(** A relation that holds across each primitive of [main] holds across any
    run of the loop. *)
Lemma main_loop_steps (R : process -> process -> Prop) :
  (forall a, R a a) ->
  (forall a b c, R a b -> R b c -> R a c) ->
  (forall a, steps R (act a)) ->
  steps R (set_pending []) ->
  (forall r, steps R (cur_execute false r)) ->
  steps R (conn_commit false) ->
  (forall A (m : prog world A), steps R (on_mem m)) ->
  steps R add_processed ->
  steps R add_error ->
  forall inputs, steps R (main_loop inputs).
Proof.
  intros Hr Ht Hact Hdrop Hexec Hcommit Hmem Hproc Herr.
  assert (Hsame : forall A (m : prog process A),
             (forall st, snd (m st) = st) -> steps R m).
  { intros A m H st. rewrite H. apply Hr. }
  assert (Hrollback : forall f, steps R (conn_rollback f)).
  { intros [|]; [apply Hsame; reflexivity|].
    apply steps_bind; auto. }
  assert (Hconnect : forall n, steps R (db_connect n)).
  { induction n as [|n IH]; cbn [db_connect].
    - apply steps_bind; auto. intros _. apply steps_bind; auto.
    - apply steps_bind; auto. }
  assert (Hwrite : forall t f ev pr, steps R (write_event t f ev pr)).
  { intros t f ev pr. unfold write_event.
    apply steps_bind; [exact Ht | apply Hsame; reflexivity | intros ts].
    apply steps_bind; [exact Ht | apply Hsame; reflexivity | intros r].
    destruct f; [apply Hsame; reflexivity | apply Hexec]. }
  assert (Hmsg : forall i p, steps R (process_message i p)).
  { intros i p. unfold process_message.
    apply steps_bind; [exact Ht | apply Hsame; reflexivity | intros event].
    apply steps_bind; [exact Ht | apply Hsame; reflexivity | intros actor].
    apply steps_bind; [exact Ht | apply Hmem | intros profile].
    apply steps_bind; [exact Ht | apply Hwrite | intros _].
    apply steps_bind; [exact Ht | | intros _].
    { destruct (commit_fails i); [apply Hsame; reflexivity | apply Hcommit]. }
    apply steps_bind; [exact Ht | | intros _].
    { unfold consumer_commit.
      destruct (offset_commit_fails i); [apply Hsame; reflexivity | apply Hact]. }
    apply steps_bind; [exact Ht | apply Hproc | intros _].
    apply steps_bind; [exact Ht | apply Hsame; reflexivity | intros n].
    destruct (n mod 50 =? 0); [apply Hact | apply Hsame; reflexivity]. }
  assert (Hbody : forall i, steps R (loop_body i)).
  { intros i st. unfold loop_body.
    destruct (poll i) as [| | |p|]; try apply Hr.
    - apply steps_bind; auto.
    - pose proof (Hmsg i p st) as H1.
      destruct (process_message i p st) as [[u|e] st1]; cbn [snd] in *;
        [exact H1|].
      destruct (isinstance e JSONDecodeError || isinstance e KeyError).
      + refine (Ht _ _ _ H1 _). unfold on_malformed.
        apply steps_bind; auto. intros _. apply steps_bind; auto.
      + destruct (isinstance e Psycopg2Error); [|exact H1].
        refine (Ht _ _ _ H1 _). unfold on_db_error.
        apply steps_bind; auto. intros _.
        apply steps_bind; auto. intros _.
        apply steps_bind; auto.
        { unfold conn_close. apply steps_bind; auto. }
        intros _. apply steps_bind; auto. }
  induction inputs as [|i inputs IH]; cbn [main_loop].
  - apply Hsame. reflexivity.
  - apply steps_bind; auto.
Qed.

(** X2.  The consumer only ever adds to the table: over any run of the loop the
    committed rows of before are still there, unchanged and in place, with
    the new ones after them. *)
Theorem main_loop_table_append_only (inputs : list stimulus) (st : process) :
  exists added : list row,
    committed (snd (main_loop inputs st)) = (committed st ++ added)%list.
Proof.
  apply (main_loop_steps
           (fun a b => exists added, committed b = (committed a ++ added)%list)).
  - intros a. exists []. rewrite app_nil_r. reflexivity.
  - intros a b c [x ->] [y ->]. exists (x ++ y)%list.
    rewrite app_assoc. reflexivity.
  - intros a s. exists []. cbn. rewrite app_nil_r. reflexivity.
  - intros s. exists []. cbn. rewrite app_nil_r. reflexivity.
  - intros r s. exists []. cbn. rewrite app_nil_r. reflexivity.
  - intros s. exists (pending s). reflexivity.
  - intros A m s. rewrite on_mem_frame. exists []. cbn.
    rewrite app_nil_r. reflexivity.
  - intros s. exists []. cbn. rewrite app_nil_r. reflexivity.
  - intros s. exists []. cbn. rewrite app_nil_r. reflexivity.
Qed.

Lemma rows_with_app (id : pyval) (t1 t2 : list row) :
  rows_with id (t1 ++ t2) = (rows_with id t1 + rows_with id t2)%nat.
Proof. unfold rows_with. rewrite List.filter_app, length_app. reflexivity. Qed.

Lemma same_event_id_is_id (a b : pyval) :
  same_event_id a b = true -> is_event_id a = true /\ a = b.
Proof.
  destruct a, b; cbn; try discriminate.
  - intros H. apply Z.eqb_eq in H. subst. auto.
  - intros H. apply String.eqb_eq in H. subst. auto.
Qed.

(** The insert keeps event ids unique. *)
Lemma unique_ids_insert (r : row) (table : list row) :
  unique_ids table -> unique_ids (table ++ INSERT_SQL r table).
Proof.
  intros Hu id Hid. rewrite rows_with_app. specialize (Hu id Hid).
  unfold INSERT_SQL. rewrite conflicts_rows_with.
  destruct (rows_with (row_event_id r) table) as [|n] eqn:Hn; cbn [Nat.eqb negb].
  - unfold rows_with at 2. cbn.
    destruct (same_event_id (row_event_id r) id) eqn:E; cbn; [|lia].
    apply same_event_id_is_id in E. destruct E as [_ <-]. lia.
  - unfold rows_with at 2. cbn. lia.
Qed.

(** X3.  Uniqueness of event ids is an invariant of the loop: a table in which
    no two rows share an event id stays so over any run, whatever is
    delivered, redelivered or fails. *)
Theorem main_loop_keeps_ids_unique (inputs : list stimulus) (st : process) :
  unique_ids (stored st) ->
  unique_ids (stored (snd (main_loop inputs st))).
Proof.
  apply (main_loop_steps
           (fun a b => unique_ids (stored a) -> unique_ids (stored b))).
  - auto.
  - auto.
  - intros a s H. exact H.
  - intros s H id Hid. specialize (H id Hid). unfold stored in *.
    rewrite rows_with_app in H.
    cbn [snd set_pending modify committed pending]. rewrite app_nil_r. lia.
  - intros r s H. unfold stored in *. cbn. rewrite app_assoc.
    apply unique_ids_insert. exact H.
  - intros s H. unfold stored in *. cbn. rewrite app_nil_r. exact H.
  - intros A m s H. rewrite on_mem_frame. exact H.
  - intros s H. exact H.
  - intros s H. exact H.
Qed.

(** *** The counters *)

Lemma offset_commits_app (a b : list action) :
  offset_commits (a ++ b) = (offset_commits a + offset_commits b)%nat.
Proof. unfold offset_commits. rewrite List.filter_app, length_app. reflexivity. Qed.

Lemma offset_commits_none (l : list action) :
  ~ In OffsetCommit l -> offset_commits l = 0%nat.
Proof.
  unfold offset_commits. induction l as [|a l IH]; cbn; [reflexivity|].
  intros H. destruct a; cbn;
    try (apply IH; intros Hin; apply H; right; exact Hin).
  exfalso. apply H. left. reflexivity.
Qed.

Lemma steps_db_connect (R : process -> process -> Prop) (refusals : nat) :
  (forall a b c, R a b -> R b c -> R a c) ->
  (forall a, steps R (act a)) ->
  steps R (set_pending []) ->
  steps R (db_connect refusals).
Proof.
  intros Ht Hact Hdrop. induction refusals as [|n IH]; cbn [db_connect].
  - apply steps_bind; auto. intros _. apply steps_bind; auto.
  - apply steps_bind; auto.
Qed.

→ ACTIVITY
Could you restate word for word the lines above from the one containing "destruct (n mod" through the one containing "induction inputs as", both included, and nothing else?

→ RESULT OF THE TASK
    destruct (n mod 50 =? 0); [apply Hact | apply Hsame; reflexivity]. }
  assert (Hbody : forall i, steps R (loop_body i)).
  { intros i st. unfold loop_body.
    destruct (poll i) as [| | |p|]; try apply Hr.
    - apply steps_bind; auto.
    - pose proof (Hmsg i p st) as H1.
      destruct (process_message i p st) as [[u|e] st1]; cbn [snd] in *;
        [exact H1|].
      destruct (isinstance e JSONDecodeError || isinstance e KeyError).
      + refine (Ht _ _ _ H1 _). unfold on_malformed.
        apply steps_bind; auto. intros _. apply steps_bind; auto.
      + destruct (isinstance e Psycopg2Error); [|exact H1].
        refine (Ht _ _ _ H1 _). unfold on_db_error.
        apply steps_bind; auto. intros _.
        apply steps_bind; auto. intros _.
        apply steps_bind; auto.
        { unfold conn_close. apply steps_bind; auto. }
        intros _. apply steps_bind; auto. }
  induction inputs as [|i inputs IH]; cbn [main_loop].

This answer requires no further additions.